Make LINQ Aggregate asynchronous

I often use LINQ in my code. Well, put it in another way: I can’t live without using LINQ in my daily work. One of the my favorite methods is Aggregate. Applying it wisely could save you from having explicit loops, naturally chain into other LINQ methods and at the same time keep your code readable and well-structured. Aggregate is similar to reduce and fold functions which is hammer and anvil of functional programming tooling.

When you use Entity Framework it provides you with async extensions methods like ToListAsync(), ToArrayAsync(), SingleAsync(). But what if you want to achieve asynchronous behavior using LINQ Aggregate method? You will not find async extension in existing framework (on the moment of writing this article I’m using .NET Core 3.1 and C# 8.0). But let me give you a real-world example of the case when you could find this really useful.

Let’s say you need to fetch from database all distinct values for multiple columns in order to build multi-selection filter like this:

Let’s also assume you use SQL Server as it is most common one. For keeping it simple I will show you example with using Dapper micro-ORM.

The function could look like this:

public List<MultiSelectionModel> GetMultiSelectionFilterValues(string[] dataFields) {
  var results = new List<MultiSelectionModel>();

  var query = dataFields.Aggregate(new StringBuilder(), (acc, field) =>{
    return acc.AppendLine($ "SELECT [{field}] FROM Table GROUP BY [{field}];");
  });

  using var connection = new SqlConnection(this.connectionString);
  connection.Open();

  using(var multi = connection.QueryMultiple(query.ToString())) {
    results.AddRange(dataFields.Aggregate(
     new List<MultiSelectionModel>(), (acc, field) =>{
      acc.Add(new MultiSelectionModel {
        DataField = field,
        Values = multi.Read(),
      });

      return acc;
    }));
  }

  return results;
}

The function receives as input parameter array of data fields (columns) for which we need to fetch distinct values for multi-selection filter and returns a list of multi-selection model which is just simple data structure defined as:

public class MultiSelectionModel
{
    public string DataField { get; set; }
    public IEnumerable<dynamic> Values { get; set; }
}

On lines 4-6 you see how Aggregate method applied for building a SELECT query for fetching distinct values for provided columns. I uses GROUP BY in this example, but you can use DISTINCT with same effect, although there difference in performance between distinct and group by for more complex queries which is excellently explained in this article. Lines 13-21 highlights the main logic of the function where we actually querying database with multi.Read() and assign results with distinct values for each data field in resulting model. In both cases following Aggregate extension used:

public static TAccumulate Aggregate<TSource, TAccumulate>(
	this IEnumerable<TSource> source,
	TAccumulate seed,
	Func<TAccumulate, TSource, TAccumulate> func
)

In first case as a seed parameter we provided StringBuilder. Second parameter is a function which receives accumulator and element from the source and returns accumulator which is StringBuilder in our case. In second case, as a seed we used List<MultiSelectionModel> which is resulting collection, so that final list is accumulated in that collection.

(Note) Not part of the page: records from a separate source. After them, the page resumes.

(* ===== verification/XEd.v ===== *)
(** Ed25519 and XEdDSA signatures: sign.c, open.c and, of additions/, sign_modified.c,
    open_modified.c, curve_sigs.c, xeddsa.c and zeroize.c.

    A buffer is the list of its bytes, read and written at offsets; [None] is an
    access outside a buffer, or undefined behaviour below.  The working buffers come
    from [malloc], whose answer and whose indeterminate contents are an argument.  A
    message and its length are one list. *)

From S2P Require Import Prelude Limbs Donna Scalar Fe GeBase Ge Sha512.
Import Fe Ge.

(** * Buffers *)

(** [memmove] out of and into a buffer. *)
Definition mem_read (buf : bytes) (off n : nat) : option bytes :=
  if (off + n <=? length buf)%nat then Some (take n (drop off buf)) else None.
Definition mem_write (buf : bytes) (off : nat) (src : bytes) : option bytes :=
  if (off + length src <=? length buf)%nat then
    Some (take off buf ++ src ++ drop (off + length src) buf)
  else None.

(** The outcome of one call of [malloc]. *)
Record alloc := Alloc { granted : bool; junk : nat → Z }.
Definition malloc (a : alloc) (n : Z) : option bytes :=
  if granted a then Some (junk a <$> seq 0 (Z.to_nat n)) else None.

(** [for (count = 0; count < len; count++) p[count] = 0]. *)
Fixpoint zeroize_from (p : bytes) (count n : nat) : option bytes :=
  match n with
  | O => Some p
  | S n => _ ← p !! count; zeroize_from (<[count := 0]> p) (count + 1) n
  end.
Definition zeroize (b : bytes) (len : nat) : option bytes := zeroize_from b 0 len.

(** * Ed25519 *)

(** [az[0] &= 248; az[31] &= 63; az[31] |= 64]. *)
Definition clamp_az (az : bytes) : option bytes :=
  az ← on_byte (λ x, Z.land x 248) 0 az;
  az ← on_byte (λ x, Z.land x 63) 31 az;
  on_byte (λ x, Z.lor x 64) 31 az.

(** The common end of both signing functions: [R] and [s] into [sm], from the hash
    that is to be the nonce. *)
Definition sign_tail (sm : bytes) (mlen : nat) (a pk nonce : bytes) : option bytes :=
  sm ← mem_write sm 32 pk;
  nonce ← sc_reduce nonce;
  R ← ge_scalarmult_base nonce;
  Rb ← ge_p3_tobytes R;
  sm ← mem_write sm 0 Rb;
  hashed ← mem_read sm 0 (mlen + 64);
  hram ← crypto_hash_sha512 hashed;
  hram ← sc_reduce hram;
  s ← sc_muladd hram a nonce;
  mem_write sm 32 s.

(** [sm] and [*smlen]. *)
Definition crypto_sign (sm m sk : bytes) : option (bytes * Z) :=
  pk ← mem_read sk 32 32;
  seed ← mem_read sk 0 32;
  az ← crypto_hash_sha512 seed;
  az ← clamp_az az;
  let smlen := usize (zlen m + 64) in
  sm ← mem_write sm 64 m;
  prefix ← mem_read az 32 32;
  sm ← mem_write sm 32 prefix;
  hashed ← mem_read sm 32 (length m + 32);
  nonce ← crypto_hash_sha512 hashed;
  a ← mem_read az 0 32;
  sm ← sign_tail sm (length m) a pk nonce;
  Some (sm, smlen).

(** The check both opening functions share: [m] as the check leaves it, and whether it
    succeeded. *)
Definition open_check (m sm pk : bytes) : option (bool * bytes) :=
  if (length sm <? 64)%nat then Some (false, m) else
  s63 ← sm !! 63%nat;
  if negb (Z.land s63 224 =? 0) then Some (false, m) else
  A ← ge_frombytes_negate_vartime pk;
  match A with
  | None => Some (false, m)
  | Some A =>
    pkcopy ← mem_read pk 0 32;
    rcopy ← mem_read sm 0 32;
    scopy ← mem_read sm 32 32;
    m ← mem_write m 0 sm;
    m ← mem_write m 32 pkcopy;
    hashed ← mem_read m 0 (length sm);
    h ← crypto_hash_sha512 hashed;
    h ← sc_reduce h;
    R ← ge_double_scalarmult_vartime h A scopy;
    rcheck ← ge_tobytes R;
    v ← crypto_verify_32_ref rcheck rcopy;
    Some (v =? 0, m)
  end.

(** The result, [*mlen] and [m]; [-1] is the largest [unsigned long long]. *)
Definition crypto_sign_open (m sm pk : bytes) : option (Z * Z * bytes) :=
  r ← open_check m sm pk;
  let '(ok, m) := r : bool * bytes in
  let smlen := length sm in
  if ok then
    msg ← mem_read m 64 (smlen - 64);
    m ← mem_write m 0 msg;
    m ← mem_write m (smlen - 64) (replicate 64 0);
    Some (0, zlen sm - 64, m)
  else
    m ← mem_write m 0 (replicate smlen 0);
    Some (-1, usize (-1), m).

(** * Ed25519 with an explicit private key *)

Definition crypto_sign_modified (sm m sk pk random : bytes) : option bytes :=
  sm ← mem_write sm 64 m;
  key ← mem_read sk 0 32;
  sm ← mem_write sm 32 key;
  sm ← mem_write sm 0 (0xFE :: replicate 31 0xFF);
  rnd ← mem_read random 0 64;
  sm ← mem_write sm (length m + 64) rnd;
  hashed ← mem_read sm 0 (length m + 128);
  nonce ← crypto_hash_sha512 hashed;
  pk ← mem_read pk 0 32;
  sign_tail sm (length m) sk pk nonce.
Definition crypto_sign_open_modified (m sm pk : bytes) : option Z :=
  r ← open_check m sm pk;
  Some (if (r.1 : bool) then 0 else -1).

(** * Curve25519 keys *)

(** The result and [signature_out]. *)
Definition curve25519_sign (a : alloc) (curve25519_privkey msg random : bytes) : option (Z * bytes) :=
  match malloc a (usize (zlen msg + 128)) with
  | None => Some (-1, replicate 64 0)
  | Some sigbuf =>
    ed_pubkey_point ← ge_scalarmult_base curve25519_privkey;
    ed_pubkey ← ge_p3_tobytes ed_pubkey_point;
    b ← ed_pubkey !! 31%nat;
    let sign_bit := Z.land b 0x80 in
    sigbuf ← crypto_sign_modified sigbuf msg curve25519_privkey ed_pubkey random;
    signature ← mem_read sigbuf 0 64;
    signature ← on_byte (λ x, Z.land x 0x7F) 63 signature;
    signature ← on_byte (λ x, Z.lor x sign_bit) 63 signature;
    Some (0, signature)
  end.

(** [y = (u - 1) / (u + 1)], encoded. *)
Definition edy_bytes (curve25519_pubkey : bytes) : option bytes :=
  u ← fe_frombytes curve25519_pubkey;
  y ← fe_montx_to_edy u;
  fe_tobytes y.
Definition curve25519_verify (a1 a2 : alloc) (signature curve25519_pubkey msg : bytes) : option Z :=
  match malloc a1 (usize (zlen msg + 64)) with
  | None => Some (-1)
  | Some verifybuf =>
    match malloc a2 (usize (zlen msg + 64)) with
    | None => Some (-1)
    | Some verifybuf2 =>
      ed_pubkey ← edy_bytes curve25519_pubkey;
      ed_pubkey ← on_byte (λ x, Z.land x 0x7F) 31 ed_pubkey;
      s63 ← signature !! 63%nat;
      ed_pubkey ← on_byte (λ x, Z.lor x (Z.land s63 0x80)) 31 ed_pubkey;
      sig ← mem_read signature 0 64;
      verifybuf ← mem_write verifybuf 0 sig;
      verifybuf ← on_byte (λ x, Z.land x 0x7F) 63 verifybuf;
      verifybuf ← mem_write verifybuf 64 msg;
      crypto_sign_open_modified verifybuf2 verifybuf ed_pubkey
    end
  end.

(** * XEdDSA *)

(** The Edwards public key with sign bit zero and the private key that belongs to it. *)
Definition xed_keypair (privkey : bytes) : option (bytes * bytes) :=
  ed_pubkey_point ← ge_scalarmult_base privkey;
  A ← ge_p3_tobytes ed_pubkey_point;
  b ← A !! 31%nat;
  let sign_bit := Z.shiftr (Z.land b 0x80) 7 in
  a ← mem_read privkey 0 32;
  aneg ← sc_neg a;
  a ← sc_cmov a aneg sign_bit;
  A ← on_byte (λ x, Z.land x 0x7F) 31 A;
  Some (a, A).
Definition xed25519_sign (al : alloc) (curve25519_privkey msg random : bytes) : option (Z * bytes) :=
  match malloc al (usize (zlen msg + 128)) with
  | None => Some (-1, replicate 64 0)
  | Some sigbuf =>
    k ← xed_keypair curve25519_privkey;
    let '(a, A) := k : bytes * bytes in
    sigbuf ← crypto_sign_modified sigbuf msg a A random;
    signature ← mem_read sigbuf 0 64;
    Some (0, signature)
  end.

Definition MAX_MSG_LEN : nat := 256.
(** The two buffers are arrays on the stack. *)
Definition xed25519_verify (verifybuf verifybuf2 signature curve25519_pubkey msg : bytes) : option Z :=
  if (MAX_MSG_LEN <? length msg)%nat then Some (-1) else
  reduced ← fe_isreduced curve25519_pubkey;
  if reduced =? 0 then Some (-1) else
  ed_pubkey ← edy_bytes curve25519_pubkey;
  sig ← mem_read signature 0 64;
  verifybuf ← mem_write verifybuf 0 sig;
  verifybuf ← mem_write verifybuf 64 msg;
  sm ← mem_read verifybuf 0 (64 + length msg);
  crypto_sign_open_modified verifybuf2 sm ed_pubkey.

So that works. You can stop reading now and go for a couple of 🍺 with fellows…

Oh, you still here 😏. You know, curiosity killed the cat. But we different animals, so let’s move on. Well, as you can notice, in the first example we used what is known in Dapper as multi-result result. It executes multiple queries within the same command and map results. The good news is that it also has async version. The bad news is that our Aggregate does not have async version. Should we go back to old good for-each loop for mapping results from query execution then? No way!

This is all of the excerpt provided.